Collected data entries

▬▬▬▬▬▬▬▬▬▬

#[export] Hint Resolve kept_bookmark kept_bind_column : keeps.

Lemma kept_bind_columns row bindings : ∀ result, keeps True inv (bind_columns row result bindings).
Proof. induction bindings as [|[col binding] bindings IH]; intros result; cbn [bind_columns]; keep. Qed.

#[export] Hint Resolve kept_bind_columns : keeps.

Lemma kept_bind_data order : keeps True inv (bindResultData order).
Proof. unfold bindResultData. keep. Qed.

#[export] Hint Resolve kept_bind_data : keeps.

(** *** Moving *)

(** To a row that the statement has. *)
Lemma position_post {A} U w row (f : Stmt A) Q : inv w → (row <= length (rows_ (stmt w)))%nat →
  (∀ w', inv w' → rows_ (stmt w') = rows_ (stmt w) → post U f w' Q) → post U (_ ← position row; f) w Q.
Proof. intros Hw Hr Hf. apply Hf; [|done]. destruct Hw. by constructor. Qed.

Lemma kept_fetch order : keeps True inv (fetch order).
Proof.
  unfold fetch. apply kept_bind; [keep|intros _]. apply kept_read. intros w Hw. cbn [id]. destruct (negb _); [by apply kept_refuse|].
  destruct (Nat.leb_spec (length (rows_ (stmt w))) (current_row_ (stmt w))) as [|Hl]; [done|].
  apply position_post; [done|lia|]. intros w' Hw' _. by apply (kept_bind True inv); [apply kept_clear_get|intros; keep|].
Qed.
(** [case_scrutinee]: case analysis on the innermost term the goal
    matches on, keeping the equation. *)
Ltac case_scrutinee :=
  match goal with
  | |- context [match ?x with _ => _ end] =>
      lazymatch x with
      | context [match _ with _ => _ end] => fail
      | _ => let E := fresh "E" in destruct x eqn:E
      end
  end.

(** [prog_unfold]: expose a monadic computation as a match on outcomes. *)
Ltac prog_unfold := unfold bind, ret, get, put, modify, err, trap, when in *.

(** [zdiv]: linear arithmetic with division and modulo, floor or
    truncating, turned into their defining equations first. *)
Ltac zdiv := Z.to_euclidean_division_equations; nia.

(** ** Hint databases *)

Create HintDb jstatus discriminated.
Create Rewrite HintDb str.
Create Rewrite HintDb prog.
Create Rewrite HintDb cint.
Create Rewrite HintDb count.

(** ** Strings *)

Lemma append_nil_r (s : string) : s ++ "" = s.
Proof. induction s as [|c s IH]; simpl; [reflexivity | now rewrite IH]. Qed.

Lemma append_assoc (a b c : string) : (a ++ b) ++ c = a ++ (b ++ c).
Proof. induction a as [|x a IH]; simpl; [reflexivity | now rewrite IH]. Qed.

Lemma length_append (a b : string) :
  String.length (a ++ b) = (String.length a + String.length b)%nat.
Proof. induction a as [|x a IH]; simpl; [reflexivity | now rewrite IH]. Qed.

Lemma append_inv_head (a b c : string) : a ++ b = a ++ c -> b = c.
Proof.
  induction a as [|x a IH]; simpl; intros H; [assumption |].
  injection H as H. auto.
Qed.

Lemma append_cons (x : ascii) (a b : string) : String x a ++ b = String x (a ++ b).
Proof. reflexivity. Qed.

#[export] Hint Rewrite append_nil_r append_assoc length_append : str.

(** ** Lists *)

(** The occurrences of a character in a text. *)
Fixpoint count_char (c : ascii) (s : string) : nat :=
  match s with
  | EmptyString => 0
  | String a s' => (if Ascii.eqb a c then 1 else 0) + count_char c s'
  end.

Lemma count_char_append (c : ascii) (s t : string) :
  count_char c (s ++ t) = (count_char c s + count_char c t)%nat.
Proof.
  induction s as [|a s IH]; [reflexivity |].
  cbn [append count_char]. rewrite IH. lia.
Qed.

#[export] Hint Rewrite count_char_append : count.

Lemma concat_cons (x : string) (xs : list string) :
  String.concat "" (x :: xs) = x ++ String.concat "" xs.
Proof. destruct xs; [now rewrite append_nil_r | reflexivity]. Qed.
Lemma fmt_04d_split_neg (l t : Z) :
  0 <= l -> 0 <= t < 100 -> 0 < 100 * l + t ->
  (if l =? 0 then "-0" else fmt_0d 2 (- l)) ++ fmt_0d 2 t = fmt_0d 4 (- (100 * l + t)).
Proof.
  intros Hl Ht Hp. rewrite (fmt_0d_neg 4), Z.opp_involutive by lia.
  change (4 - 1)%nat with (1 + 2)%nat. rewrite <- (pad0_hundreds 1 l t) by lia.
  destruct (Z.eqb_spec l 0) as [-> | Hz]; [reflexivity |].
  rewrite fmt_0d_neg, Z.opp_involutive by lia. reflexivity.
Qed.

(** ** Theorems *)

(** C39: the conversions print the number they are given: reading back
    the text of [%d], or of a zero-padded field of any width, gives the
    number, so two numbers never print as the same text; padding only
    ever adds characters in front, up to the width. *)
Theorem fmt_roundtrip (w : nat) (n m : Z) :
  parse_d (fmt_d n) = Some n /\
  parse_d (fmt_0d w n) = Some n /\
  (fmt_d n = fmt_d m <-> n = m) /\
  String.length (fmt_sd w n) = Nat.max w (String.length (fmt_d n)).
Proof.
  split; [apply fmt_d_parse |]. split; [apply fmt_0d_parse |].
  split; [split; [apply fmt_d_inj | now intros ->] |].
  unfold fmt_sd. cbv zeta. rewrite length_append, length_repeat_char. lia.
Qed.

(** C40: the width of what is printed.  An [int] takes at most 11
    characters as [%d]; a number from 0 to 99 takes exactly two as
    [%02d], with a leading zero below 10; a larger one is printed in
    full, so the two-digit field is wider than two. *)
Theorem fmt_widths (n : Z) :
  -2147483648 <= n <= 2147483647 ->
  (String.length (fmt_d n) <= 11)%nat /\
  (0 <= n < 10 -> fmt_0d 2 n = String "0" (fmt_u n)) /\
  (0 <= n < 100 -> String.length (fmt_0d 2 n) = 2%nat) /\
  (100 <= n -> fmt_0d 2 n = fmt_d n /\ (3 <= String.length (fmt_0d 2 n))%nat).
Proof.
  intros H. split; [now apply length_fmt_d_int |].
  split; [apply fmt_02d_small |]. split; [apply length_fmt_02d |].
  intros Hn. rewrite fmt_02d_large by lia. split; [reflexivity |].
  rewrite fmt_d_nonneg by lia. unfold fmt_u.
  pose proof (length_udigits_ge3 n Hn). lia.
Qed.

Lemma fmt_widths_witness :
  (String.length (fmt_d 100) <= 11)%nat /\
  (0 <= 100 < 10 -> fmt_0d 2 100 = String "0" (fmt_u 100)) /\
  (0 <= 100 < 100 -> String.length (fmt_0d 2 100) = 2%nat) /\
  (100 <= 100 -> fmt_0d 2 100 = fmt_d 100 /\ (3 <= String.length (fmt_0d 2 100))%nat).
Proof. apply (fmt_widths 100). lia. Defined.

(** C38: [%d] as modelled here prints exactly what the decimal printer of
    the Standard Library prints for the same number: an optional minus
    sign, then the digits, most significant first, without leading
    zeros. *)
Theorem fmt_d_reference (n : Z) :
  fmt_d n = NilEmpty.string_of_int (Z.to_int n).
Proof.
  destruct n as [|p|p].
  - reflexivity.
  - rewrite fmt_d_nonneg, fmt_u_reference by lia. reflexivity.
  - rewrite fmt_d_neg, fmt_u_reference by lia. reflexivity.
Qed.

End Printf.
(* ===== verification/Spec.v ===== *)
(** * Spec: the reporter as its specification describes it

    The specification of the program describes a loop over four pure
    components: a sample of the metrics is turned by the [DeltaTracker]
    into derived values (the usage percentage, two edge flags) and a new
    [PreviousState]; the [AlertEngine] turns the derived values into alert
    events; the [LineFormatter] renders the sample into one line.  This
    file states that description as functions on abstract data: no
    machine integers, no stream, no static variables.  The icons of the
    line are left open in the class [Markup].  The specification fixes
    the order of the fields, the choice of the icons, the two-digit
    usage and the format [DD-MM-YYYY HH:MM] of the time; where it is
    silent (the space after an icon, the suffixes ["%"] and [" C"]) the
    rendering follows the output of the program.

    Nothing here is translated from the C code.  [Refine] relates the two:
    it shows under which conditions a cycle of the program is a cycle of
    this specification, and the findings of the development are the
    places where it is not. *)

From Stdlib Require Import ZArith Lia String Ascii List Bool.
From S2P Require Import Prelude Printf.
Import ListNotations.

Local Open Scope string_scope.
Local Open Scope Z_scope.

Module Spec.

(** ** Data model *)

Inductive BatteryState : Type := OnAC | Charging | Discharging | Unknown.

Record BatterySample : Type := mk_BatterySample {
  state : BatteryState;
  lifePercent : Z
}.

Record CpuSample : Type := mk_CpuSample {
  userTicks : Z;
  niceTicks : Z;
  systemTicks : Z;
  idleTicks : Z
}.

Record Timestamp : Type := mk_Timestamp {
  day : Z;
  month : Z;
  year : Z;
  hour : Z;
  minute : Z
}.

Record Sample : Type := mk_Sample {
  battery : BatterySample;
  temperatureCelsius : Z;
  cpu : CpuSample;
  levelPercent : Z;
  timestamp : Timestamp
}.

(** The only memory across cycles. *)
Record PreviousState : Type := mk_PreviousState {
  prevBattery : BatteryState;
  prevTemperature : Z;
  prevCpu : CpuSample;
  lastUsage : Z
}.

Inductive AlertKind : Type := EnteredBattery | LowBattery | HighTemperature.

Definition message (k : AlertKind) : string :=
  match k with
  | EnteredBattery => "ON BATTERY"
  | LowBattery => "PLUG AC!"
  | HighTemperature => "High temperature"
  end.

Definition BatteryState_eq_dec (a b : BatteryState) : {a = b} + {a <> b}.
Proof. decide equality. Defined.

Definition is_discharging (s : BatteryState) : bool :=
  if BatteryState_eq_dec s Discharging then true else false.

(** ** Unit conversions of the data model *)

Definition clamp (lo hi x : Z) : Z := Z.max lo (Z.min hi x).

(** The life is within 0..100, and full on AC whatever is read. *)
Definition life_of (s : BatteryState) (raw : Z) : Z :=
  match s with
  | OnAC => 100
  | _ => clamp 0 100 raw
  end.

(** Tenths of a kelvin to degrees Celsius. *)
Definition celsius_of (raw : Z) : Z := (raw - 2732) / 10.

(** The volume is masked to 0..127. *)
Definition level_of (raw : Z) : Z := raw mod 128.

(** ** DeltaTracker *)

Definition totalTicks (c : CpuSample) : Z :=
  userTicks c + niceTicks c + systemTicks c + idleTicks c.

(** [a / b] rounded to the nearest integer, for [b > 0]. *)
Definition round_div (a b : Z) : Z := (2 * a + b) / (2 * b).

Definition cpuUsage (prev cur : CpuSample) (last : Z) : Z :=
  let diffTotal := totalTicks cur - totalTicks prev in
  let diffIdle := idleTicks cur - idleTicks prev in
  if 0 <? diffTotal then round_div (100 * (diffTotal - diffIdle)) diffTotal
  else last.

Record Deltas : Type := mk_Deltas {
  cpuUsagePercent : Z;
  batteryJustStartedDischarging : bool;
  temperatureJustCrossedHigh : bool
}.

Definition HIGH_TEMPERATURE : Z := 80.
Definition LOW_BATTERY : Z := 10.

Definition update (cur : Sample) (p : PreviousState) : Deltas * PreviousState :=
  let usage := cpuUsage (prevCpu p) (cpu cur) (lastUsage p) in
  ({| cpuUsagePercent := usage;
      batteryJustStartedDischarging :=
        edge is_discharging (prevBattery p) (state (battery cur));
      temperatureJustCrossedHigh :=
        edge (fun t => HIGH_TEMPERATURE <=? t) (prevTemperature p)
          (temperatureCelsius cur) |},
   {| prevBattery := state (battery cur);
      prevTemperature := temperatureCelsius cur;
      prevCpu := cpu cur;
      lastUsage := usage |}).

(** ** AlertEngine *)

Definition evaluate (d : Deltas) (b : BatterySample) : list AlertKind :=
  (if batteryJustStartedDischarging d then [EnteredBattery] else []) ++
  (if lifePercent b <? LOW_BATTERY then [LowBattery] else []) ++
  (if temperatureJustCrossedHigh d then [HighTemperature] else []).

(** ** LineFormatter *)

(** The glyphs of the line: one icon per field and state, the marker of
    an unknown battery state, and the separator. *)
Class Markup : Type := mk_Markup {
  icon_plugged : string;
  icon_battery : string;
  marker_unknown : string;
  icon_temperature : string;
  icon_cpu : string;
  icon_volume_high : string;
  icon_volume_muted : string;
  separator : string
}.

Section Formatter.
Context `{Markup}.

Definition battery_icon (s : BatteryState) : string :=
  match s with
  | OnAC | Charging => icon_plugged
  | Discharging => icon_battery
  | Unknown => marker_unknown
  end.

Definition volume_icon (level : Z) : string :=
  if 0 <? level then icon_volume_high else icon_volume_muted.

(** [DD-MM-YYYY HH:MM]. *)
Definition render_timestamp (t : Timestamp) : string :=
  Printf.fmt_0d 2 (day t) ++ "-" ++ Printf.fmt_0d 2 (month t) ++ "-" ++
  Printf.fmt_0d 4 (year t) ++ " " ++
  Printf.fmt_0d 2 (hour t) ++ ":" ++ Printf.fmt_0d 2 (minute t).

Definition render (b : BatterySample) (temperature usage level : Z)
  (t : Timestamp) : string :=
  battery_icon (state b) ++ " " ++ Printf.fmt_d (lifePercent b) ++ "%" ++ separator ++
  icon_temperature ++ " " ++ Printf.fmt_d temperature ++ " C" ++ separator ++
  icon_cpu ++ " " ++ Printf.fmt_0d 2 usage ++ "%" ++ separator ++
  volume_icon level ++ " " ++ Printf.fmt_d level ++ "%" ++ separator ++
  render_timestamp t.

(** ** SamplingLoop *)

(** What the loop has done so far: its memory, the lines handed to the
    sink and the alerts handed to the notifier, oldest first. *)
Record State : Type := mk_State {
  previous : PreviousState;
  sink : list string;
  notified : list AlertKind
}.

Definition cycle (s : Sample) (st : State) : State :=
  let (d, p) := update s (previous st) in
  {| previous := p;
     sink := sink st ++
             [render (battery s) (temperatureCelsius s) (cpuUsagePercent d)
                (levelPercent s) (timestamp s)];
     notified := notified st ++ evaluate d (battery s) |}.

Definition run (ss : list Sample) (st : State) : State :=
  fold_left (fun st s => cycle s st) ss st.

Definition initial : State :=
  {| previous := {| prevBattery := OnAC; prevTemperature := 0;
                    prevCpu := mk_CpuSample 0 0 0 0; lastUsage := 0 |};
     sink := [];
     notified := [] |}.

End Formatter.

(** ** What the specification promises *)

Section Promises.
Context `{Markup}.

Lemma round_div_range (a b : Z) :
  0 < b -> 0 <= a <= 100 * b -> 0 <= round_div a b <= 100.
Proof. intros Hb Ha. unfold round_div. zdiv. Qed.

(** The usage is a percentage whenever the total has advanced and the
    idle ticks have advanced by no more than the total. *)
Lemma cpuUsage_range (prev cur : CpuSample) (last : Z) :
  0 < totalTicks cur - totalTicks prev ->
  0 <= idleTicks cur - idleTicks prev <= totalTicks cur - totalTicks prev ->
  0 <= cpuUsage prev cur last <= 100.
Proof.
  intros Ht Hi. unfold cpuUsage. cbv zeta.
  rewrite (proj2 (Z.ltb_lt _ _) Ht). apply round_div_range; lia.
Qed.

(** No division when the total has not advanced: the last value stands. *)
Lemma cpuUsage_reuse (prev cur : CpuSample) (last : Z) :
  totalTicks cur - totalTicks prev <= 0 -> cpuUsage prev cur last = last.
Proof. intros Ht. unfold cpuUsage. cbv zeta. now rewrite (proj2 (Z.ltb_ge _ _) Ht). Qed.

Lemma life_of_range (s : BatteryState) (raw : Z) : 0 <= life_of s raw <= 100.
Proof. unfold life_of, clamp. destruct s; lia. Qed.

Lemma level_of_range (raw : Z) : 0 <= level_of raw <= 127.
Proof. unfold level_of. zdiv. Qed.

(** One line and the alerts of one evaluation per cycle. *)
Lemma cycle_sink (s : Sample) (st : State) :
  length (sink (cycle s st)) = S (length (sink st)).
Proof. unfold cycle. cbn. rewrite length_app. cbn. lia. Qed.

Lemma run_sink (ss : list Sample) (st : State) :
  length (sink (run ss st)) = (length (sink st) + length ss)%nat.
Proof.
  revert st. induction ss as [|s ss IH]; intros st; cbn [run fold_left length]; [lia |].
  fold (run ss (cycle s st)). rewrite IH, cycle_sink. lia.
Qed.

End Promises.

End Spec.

▬▬▬▬▬▬▬▬▬▬

#### Activity
Could you reproduce, exactly, every line above from the line with "Proof. unfold bindResultData. keep. Qed." to the line with "(stmt w)))%nat →", and no other line? Both ends count.

#### Solution for this task
Proof. unfold bindResultData. keep. Qed.

#[export] Hint Resolve kept_bind_data : keeps.

(** *** Moving *)

(** To a row that the statement has. *)
Lemma position_post {A} U w row (f : Stmt A) Q : inv w → (row <= length (rows_ (stmt w)))%nat →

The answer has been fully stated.